● **Stored data**
*** Begin section ***
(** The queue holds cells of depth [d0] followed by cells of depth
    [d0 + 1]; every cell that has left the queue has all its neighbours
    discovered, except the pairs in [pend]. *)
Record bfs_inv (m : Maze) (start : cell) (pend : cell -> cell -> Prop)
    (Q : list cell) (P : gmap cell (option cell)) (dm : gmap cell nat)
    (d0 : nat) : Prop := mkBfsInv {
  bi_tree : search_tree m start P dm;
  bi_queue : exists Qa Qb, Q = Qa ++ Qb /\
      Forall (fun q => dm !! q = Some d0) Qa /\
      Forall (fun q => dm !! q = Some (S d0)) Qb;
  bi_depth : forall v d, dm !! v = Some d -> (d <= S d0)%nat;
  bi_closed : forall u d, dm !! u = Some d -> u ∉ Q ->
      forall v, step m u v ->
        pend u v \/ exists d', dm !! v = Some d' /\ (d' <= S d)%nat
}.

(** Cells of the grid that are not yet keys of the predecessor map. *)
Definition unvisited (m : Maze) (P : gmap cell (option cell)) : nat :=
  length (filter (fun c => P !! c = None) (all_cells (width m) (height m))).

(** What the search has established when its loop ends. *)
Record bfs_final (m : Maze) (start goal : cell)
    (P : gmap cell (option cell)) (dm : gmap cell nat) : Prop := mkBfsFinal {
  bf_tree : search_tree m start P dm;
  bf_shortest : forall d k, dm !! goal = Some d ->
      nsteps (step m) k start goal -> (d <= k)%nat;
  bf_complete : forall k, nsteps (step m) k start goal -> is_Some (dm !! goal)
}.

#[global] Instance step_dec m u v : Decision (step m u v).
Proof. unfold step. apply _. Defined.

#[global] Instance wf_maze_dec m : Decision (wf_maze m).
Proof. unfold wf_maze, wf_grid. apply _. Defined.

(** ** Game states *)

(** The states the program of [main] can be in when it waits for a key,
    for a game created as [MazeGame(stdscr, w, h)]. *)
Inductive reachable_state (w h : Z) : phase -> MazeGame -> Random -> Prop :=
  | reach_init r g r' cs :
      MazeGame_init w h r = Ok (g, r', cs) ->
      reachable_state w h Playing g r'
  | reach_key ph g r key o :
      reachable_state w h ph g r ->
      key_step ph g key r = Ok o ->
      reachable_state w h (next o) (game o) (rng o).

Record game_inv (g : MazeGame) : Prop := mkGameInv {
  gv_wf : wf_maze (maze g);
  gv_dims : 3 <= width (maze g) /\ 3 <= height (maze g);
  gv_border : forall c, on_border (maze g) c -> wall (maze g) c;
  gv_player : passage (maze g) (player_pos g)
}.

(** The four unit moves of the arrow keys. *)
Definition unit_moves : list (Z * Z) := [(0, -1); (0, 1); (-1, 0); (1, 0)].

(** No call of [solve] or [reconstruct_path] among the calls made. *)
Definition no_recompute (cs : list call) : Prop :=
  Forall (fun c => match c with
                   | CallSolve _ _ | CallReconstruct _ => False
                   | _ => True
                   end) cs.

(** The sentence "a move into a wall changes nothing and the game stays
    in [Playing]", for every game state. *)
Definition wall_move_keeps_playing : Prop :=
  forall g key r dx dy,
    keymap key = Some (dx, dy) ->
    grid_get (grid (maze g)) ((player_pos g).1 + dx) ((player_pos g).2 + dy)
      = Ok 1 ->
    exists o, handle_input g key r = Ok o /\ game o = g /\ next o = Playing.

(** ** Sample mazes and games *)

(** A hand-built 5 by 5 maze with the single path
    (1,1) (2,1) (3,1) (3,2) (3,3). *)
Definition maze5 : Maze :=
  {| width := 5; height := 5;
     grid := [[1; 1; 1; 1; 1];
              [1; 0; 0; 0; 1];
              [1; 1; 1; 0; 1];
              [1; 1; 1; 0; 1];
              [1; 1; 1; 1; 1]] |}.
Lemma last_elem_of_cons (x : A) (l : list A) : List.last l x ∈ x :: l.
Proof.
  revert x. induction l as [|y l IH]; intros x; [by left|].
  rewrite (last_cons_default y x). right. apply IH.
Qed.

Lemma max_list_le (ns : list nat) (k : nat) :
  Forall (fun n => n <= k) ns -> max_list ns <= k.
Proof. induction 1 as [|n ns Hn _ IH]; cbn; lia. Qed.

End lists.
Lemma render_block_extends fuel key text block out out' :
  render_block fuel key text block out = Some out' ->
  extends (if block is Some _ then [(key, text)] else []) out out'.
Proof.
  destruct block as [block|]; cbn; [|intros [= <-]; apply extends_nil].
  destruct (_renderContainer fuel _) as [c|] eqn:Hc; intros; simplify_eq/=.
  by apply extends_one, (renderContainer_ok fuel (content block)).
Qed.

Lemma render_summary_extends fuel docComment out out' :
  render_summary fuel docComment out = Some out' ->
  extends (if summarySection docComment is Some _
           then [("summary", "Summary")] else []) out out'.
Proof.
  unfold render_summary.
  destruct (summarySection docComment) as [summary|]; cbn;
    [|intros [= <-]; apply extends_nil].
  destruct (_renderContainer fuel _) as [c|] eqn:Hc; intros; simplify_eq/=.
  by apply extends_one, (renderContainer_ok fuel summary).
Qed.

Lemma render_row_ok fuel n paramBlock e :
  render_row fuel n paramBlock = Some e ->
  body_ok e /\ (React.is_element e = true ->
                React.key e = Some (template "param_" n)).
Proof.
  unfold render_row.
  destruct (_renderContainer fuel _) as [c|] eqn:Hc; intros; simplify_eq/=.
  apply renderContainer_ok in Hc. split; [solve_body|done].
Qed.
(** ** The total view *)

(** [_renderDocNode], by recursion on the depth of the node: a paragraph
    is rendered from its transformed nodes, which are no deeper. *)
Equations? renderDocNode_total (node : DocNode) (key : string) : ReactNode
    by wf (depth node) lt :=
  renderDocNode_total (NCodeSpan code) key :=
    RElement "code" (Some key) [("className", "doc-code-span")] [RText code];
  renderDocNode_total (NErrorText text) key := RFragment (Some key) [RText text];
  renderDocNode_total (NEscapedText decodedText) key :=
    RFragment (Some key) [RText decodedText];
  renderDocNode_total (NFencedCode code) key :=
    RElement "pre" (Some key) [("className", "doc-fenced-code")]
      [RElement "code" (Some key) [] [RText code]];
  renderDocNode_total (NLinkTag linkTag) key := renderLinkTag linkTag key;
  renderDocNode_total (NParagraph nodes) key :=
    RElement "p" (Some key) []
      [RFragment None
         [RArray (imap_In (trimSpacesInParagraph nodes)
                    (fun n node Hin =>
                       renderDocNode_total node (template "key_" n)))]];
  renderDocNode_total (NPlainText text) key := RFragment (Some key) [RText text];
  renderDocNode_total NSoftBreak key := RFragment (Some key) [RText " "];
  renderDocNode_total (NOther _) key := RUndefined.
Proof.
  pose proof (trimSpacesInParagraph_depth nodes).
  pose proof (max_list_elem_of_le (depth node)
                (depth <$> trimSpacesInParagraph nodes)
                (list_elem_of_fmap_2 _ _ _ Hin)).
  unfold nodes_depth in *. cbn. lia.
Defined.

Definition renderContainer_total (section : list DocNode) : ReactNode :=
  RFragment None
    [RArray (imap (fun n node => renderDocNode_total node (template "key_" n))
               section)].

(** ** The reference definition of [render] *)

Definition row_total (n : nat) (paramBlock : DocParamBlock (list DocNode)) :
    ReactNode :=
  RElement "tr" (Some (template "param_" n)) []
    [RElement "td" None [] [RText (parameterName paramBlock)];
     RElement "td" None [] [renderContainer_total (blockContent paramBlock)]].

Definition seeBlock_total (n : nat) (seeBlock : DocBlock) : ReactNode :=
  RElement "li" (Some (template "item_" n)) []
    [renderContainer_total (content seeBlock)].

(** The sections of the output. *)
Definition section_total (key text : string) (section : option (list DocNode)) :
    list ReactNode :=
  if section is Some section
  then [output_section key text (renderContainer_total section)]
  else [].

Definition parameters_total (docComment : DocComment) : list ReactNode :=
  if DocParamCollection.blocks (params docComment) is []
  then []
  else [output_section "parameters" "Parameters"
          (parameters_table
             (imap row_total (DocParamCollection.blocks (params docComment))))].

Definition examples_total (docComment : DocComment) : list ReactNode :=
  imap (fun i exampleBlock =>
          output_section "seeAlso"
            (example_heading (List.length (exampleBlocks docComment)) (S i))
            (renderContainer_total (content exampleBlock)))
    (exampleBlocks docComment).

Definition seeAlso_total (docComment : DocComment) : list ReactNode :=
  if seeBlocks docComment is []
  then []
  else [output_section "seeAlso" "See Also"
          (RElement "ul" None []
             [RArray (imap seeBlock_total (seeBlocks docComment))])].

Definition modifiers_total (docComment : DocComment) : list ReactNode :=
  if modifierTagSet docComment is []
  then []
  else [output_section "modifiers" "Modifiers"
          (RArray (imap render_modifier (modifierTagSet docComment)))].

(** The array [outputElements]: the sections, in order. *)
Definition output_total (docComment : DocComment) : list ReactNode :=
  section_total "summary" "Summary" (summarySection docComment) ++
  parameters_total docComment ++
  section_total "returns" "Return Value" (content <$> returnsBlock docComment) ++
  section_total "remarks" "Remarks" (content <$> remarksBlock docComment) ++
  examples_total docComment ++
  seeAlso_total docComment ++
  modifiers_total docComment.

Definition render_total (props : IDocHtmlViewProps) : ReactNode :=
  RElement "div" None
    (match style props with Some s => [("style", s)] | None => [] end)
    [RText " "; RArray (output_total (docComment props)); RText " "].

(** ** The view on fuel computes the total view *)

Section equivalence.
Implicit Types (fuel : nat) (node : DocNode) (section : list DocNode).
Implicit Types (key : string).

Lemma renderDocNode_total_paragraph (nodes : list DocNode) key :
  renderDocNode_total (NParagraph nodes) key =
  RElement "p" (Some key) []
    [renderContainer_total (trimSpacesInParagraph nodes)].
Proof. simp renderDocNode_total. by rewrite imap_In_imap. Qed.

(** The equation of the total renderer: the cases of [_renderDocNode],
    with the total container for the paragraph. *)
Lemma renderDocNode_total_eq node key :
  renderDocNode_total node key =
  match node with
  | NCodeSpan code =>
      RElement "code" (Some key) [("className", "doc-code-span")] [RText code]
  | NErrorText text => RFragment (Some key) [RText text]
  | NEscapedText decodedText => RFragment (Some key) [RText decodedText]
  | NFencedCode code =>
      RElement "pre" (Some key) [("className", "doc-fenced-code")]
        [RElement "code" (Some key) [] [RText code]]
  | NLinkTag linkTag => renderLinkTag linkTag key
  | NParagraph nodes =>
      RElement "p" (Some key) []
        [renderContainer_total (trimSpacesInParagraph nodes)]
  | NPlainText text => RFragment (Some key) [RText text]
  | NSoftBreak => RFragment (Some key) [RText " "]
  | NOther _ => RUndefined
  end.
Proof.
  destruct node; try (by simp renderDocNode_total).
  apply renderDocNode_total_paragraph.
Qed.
*** End section ***
Of the lines above, retype only those from the line containing "extends (if summarySection" through the line containing "by wf (depth", including both, exactly.

● **SOLUTION**
  extends (if summarySection docComment is Some _
           then [("summary", "Summary")] else []) out out'.
Proof.
  unfold render_summary.
  destruct (summarySection docComment) as [summary|]; cbn;
    [|intros [= <-]; apply extends_nil].
  destruct (_renderContainer fuel _) as [c|] eqn:Hc; intros; simplify_eq/=.
  by apply extends_one, (renderContainer_ok fuel summary).
Qed.

Lemma render_row_ok fuel n paramBlock e :
  render_row fuel n paramBlock = Some e ->
  body_ok e /\ (React.is_element e = true ->
                React.key e = Some (template "param_" n)).
Proof.
  unfold render_row.
  destruct (_renderContainer fuel _) as [c|] eqn:Hc; intros; simplify_eq/=.
  apply renderContainer_ok in Hc. split; [solve_body|done].
Qed.
(** ** The total view *)

(** [_renderDocNode], by recursion on the depth of the node: a paragraph
    is rendered from its transformed nodes, which are no deeper. *)
Equations? renderDocNode_total (node : DocNode) (key : string) : ReactNode
    by wf (depth node) lt :=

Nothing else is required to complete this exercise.